Lemma mark_record_pids ps e rs : free e = false → pid_of e ∈ ps →
  pids (mark_record e rs) ≡ₚ pid_of e :: pids rs ∧ others ps (mark_record e rs) = others ps rs.
Proof.
  intros He Hp. destruct (mark_record_split e rs) as (rs1 & rs2 & old & -> & -> & Hold).
  assert (live (old ++ rs2) = live rs2) as Hl.
  { destruct Hold as [[-> _]|(r & -> & Hr)]; [done|]. cbn [app]. by rewrite live_cons, Hr. }
  unfold pids, others. rewrite !live_app in *. rewrite Hl, live_cons, He, !fmap_app, fmap_cons, !filter_app, filter_cons.
  split; [by rewrite <- Permutation_middle|]. by rewrite decide_False by auto.
Qed.

Lemma update_first_split (P : cstr → bool) f rs :
  match update_first P f rs with
  | Some rs' => ∃ rs1 r rs2, rs = rs1 ++ r :: rs2 ∧ rs' = rs1 ++ f r :: rs2 ∧ P r = true
  | None => Forall (λ r, P r = false) rs
  end.
Proof.
  induction rs as [|r rs IH]; cbn [update_first]; [done|]. destruct (P r) eqn:E.
  - by exists [], r, rs.
  - destruct (update_first P f rs) as [rs'|]; cbn [fmap option_fmap option_map]; [|by constructor].
    destruct IH as (rs1 & r0 & rs2 & -> & -> & H). by exists (r :: rs1), r0, rs2.
Qed.

(** A clear takes one entry of its process away. *)
Lemma clear_record_pids ps p rs : p ∈ ps →
  (pids rs ≡ₚ p :: pids (default rs (clear_record p rs)) ∨ p ∉ pids rs ∧ clear_record p rs = None)
  ∧ others ps (default rs (clear_record p rs)) = others ps rs.
Proof.
  intros Hp. unfold clear_record. pose proof (update_first_split (λ r, has_pid p (r ++ [NL])) recycle rs) as H.
  destruct (update_first _ _ rs) as [rs'|]; cbn [default from_option id].
  - destruct H as (rs1 & r & rs2 & -> & -> & Hr). destruct (free r) eqn:Ef; [by rewrite free_not_pid in Hr|].
    rewrite has_pid_live in Hr by done. apply Z.eqb_eq in Hr. unfold pids, others.
    rewrite !live_app, !live_cons, recycle_free, Ef, !fmap_app, fmap_cons, !filter_app, filter_cons, Hr.
    split; [left; by rewrite <- Permutation_middle|]. by rewrite decide_False by auto.
  - split; [|done]. right. split; [|done]. intros (r & -> & Hr)%list_elem_of_fmap.
    apply list_elem_of_filter in Hr as [Ef Hr]. rewrite Forall_forall in H. specialize (H r Hr).
    cbn beta in H. rewrite has_pid_live in H by done. by apply Z.eqb_neq in H.
Qed.

Section ZooUnitRun.
Context `{io : zoo_io} (fuel : nat) (Hio : interrupted io fuel) (ps : list Z).

(** [s] holds a zoo whose processes are [l], with the entries [keep] of those
    that are not in [ps]. *)
Definition zoo_with (l : list Z) (keep : list cstr) (s : zoo) : Prop :=
  ∃ rs, holds s rs ∧ pids rs ≡ₚ l ∧ others ps rs = keep.
#[export] Instance zoo_with_proper : Proper ((≡ₚ) ==> eq ==> eq ==> iff) zoo_with.
Proof. intros l l' Hl k ? <- s ? <-. unfold zoo_with. by setoid_rewrite Hl. Qed.

Lemma mark_with l keep s p tag cmdline : entry_ok p tag cmdline → p ∈ ps → zoo_with l keep s →
  ∃ s', zoo_mark_cmdline fuel zoo_fp p tag cmdline s = (Ok 0, s') ∧ zoo_with (p :: l) keep s'.
Proof.
  intros He Hp (rs & Hs & Hl & Hk). destruct (entry_of_facts _ _ _ He) as (Hef & Hep & _ & _).
  destruct (mark_run fuel Hio s rs _ Hs (entry_no_newline _ _ _ He)) as (s' & E & Hs').
  exists s'. split; [exact E|]. fold (entry_of p tag cmdline) in Hs'. eexists. split; [exact Hs'|].
  destruct (mark_record_pids ps (entry_of p tag cmdline) rs Hef) as [H1 H2]; [by rewrite Hep|].
  by rewrite H1, H2, Hep, Hl.
Qed.

Lemma clear_with l keep s p : p ∈ ps → zoo_with (p :: l) keep s →
  ∃ s', zoo_clear fuel zoo_fp p s = (Ok 0, s') ∧ zoo_with l keep s'.
Proof.
  intros Hp (rs & Hs & Hl & Hk). destruct (clear_run fuel Hio s rs p Hs) as (s' & E & Hs' & _).
  destruct (clear_record_pids ps p rs Hp) as [[H1|[Hno _]] H2]; [|by rewrite Hl in Hno; destruct Hno; left].
  exists s'. split.
  - rewrite E. destruct (clear_record p rs) eqn:Ec; [done|]. cbn [default from_option] in H1.
    by apply Permutation_length in H1; cbn [length] in H1; lia.
  - exists (default rs (clear_record p rs)). rewrite H2. split; [done|]. split; [|done].
    rewrite Hl in H1. by apply Permutation_cons_inv in H1.
Qed.
Lemma clear_without l keep s p : p ∈ ps → p ∉ l → zoo_with l keep s →
  ∃ s', zoo_clear fuel zoo_fp p s = (Ok 1, s') ∧ zoo_with l keep s'.
Proof.
  intros Hp Hno (rs & Hs & Hl & Hk). destruct (clear_run fuel Hio s rs p Hs) as (s' & E & Hs' & _).
  destruct (clear_record_pids ps p rs Hp) as [[H1|[_ Ec]] _]; [destruct Hno; rewrite <- Hl, H1; left|].
  rewrite Ec in *. exists s'. split; [done|]. by exists rs.
Qed.

(** The twenty tests of a round. *)
Definition zt_entry_ok (n : Z) : bool :=
  bool_decide (entry_ok n (snprintf 10 (lit "test" ++ fmt_d n)) (snprintf 200 (lit "runtest" ++ fmt_d n ++ lit " one two three"))).
Lemma zt_entries n : 0 ≤ n < 20 → zt_entry_ok n = true.
Proof.
  intros Hn. assert (forallb zt_entry_ok (seqZ 0 20) = true) as H by by vm_compute.
  rewrite forallb_forall in H. apply H, list_elem_of_In, elem_of_seqZ. lia.
Qed.

Context (Hps : ∀ n, 0 ≤ n ≤ 20 → n ∈ ps).
Lemma marks_with l keep s ns : (∀ n, n ∈ ns → 0 ≤ n < 20) → zoo_with l keep s →
  ∃ s', p_for ns (λ i, zt_add fuel zoo_fp i;; mret ()) s = (Ok (), s') ∧ zoo_with (ns ++ l) keep s'.
Proof.
  revert l s. induction ns as [|n ns IH]; intros l s Hns Hs; cbn [p_for app]; [by exists s|].
  assert (0 ≤ n < 20) as Hn by (apply Hns; left).
  pose proof (zt_entries n Hn) as He%bool_decide_eq_true.
  destruct (mark_with l keep s n _ _ He (Hps n ltac:(lia)) Hs) as (s1 & E1 & H1).
  rewrite p_bind_assoc. unfold zt_add. rewrite (p_bind_ok _ _ _ _ _ E1), p_ret_bind.
  destruct (IH (n :: l) s1) as (s' & E & H); [intros m Hm; apply Hns; by right|done|].
  exists s'. split; [exact E|]. by rewrite <- Permutation_middle in H.
Qed.
Lemma clears_with l keep s ns : (∀ n, n ∈ ns → 0 ≤ n ≤ 20) → zoo_with (ns ++ l) keep s →
  ∃ s', p_for ns (λ i, zoo_clear fuel zoo_fp i;; mret ()) s = (Ok (), s') ∧ zoo_with l keep s'.
Proof.
  revert s. induction ns as [|n ns IH]; intros s Hns Hs; cbn [p_for app]; [by exists s|].
  assert (0 ≤ n ≤ 20) as Hn by (apply Hns; left).
  destruct (clear_with (ns ++ l) keep s n (Hps n Hn) Hs) as (s1 & E1 & H1).
  rewrite p_bind_assoc, (p_bind_ok _ _ _ _ _ E1), p_ret_bind.
  apply IH; [|done]. intros m Hm. apply Hns. by right.
Qed.

(** A round puts in twenty entries and takes them out again; its first clear,
    of process 20, finds none. *)
Lemma zoo_round l keep s : 20 ∉ l → zoo_with l keep s →
  ∃ s', zoo_unit_round fuel zoo_fp s = (Ok (), s') ∧ zoo_with l keep s'.
Proof.
  intros H20 Hs. unfold zoo_unit_round.
  destruct (marks_with l keep s (seqZ 0 20)) as (s1 & E1 & H1); [by intros n [? ?]%elem_of_seqZ|done|].
  rewrite (p_bind_ok _ _ _ _ _ E1).
  change (reverse (seqZ 0 21)) with (20 :: reverse (seqZ 0 20)). cbn [p_for].
  destruct (clear_without (seqZ 0 20 ++ l) keep s1 20 (Hps 20 ltac:(lia))) as (s2 & E2 & H2);
    [intros [Hin|Hin]%elem_of_app; [apply elem_of_seqZ in Hin; lia|done]|done|].
  rewrite p_bind_assoc, (p_bind_ok _ _ _ _ _ E2), p_ret_bind.
  apply clears_with; [intros n Hn%elem_of_reverse%elem_of_seqZ; lia|]. by rewrite reverse_Permutation.
Qed.
Lemma zoo_rounds {A} (js : list A) l keep s : 20 ∉ l → zoo_with l keep s →
  ∃ s', p_for js (λ _, zoo_unit_round fuel zoo_fp) s = (Ok (), s') ∧ zoo_with l keep s'.
Proof. intros H20 Hs. apply p_for_invariant; [done|]. intros _ s1 _. by apply zoo_round. Qed.
End ZooUnitRun.

(** Entries none of which is of a process of [ps]. *)
Lemma others_live ps rs : (∀ p, p ∈ ps → p ∉ pids rs) → others ps rs = live rs.
Proof.
  unfold others, pids. induction (live rs) as [|r l IH]; intros H; [done|].
  rewrite filter_cons_True; [|intros Hp; apply (H _ Hp); left].
  f_equal. apply IH. intros p Hp Hin. apply (H p Hp). by right.
Qed.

What needs to be done.
In the answer, the lines from the first line of the data above through the line containing "- split; [|done]." must appear exactly as written, with nothing else.

Result of this task.
Lemma mark_record_pids ps e rs : free e = false → pid_of e ∈ ps →
  pids (mark_record e rs) ≡ₚ pid_of e :: pids rs ∧ others ps (mark_record e rs) = others ps rs.
Proof.
  intros He Hp. destruct (mark_record_split e rs) as (rs1 & rs2 & old & -> & -> & Hold).
  assert (live (old ++ rs2) = live rs2) as Hl.
  { destruct Hold as [[-> _]|(r & -> & Hr)]; [done|]. cbn [app]. by rewrite live_cons, Hr. }
  unfold pids, others. rewrite !live_app in *. rewrite Hl, live_cons, He, !fmap_app, fmap_cons, !filter_app, filter_cons.
  split; [by rewrite <- Permutation_middle|]. by rewrite decide_False by auto.
Qed.

Lemma update_first_split (P : cstr → bool) f rs :
  match update_first P f rs with
  | Some rs' => ∃ rs1 r rs2, rs = rs1 ++ r :: rs2 ∧ rs' = rs1 ++ f r :: rs2 ∧ P r = true
  | None => Forall (λ r, P r = false) rs
  end.
Proof.
  induction rs as [|r rs IH]; cbn [update_first]; [done|]. destruct (P r) eqn:E.
  - by exists [], r, rs.
  - destruct (update_first P f rs) as [rs'|]; cbn [fmap option_fmap option_map]; [|by constructor].
    destruct IH as (rs1 & r0 & rs2 & -> & -> & H). by exists (r :: rs1), r0, rs2.
Qed.

(** A clear takes one entry of its process away. *)
Lemma clear_record_pids ps p rs : p ∈ ps →
  (pids rs ≡ₚ p :: pids (default rs (clear_record p rs)) ∨ p ∉ pids rs ∧ clear_record p rs = None)
  ∧ others ps (default rs (clear_record p rs)) = others ps rs.
Proof.
  intros Hp. unfold clear_record. pose proof (update_first_split (λ r, has_pid p (r ++ [NL])) recycle rs) as H.
  destruct (update_first _ _ rs) as [rs'|]; cbn [default from_option id].
  - destruct H as (rs1 & r & rs2 & -> & -> & Hr). destruct (free r) eqn:Ef; [by rewrite free_not_pid in Hr|].
    rewrite has_pid_live in Hr by done. apply Z.eqb_eq in Hr. unfold pids, others.
    rewrite !live_app, !live_cons, recycle_free, Ef, !fmap_app, fmap_cons, !filter_app, filter_cons, Hr.
    split; [left; by rewrite <- Permutation_middle|]. by rewrite decide_False by auto.
  - split; [|done]. right. split; [|done]. intros (r & -> & Hr)%list_elem_of_fmap.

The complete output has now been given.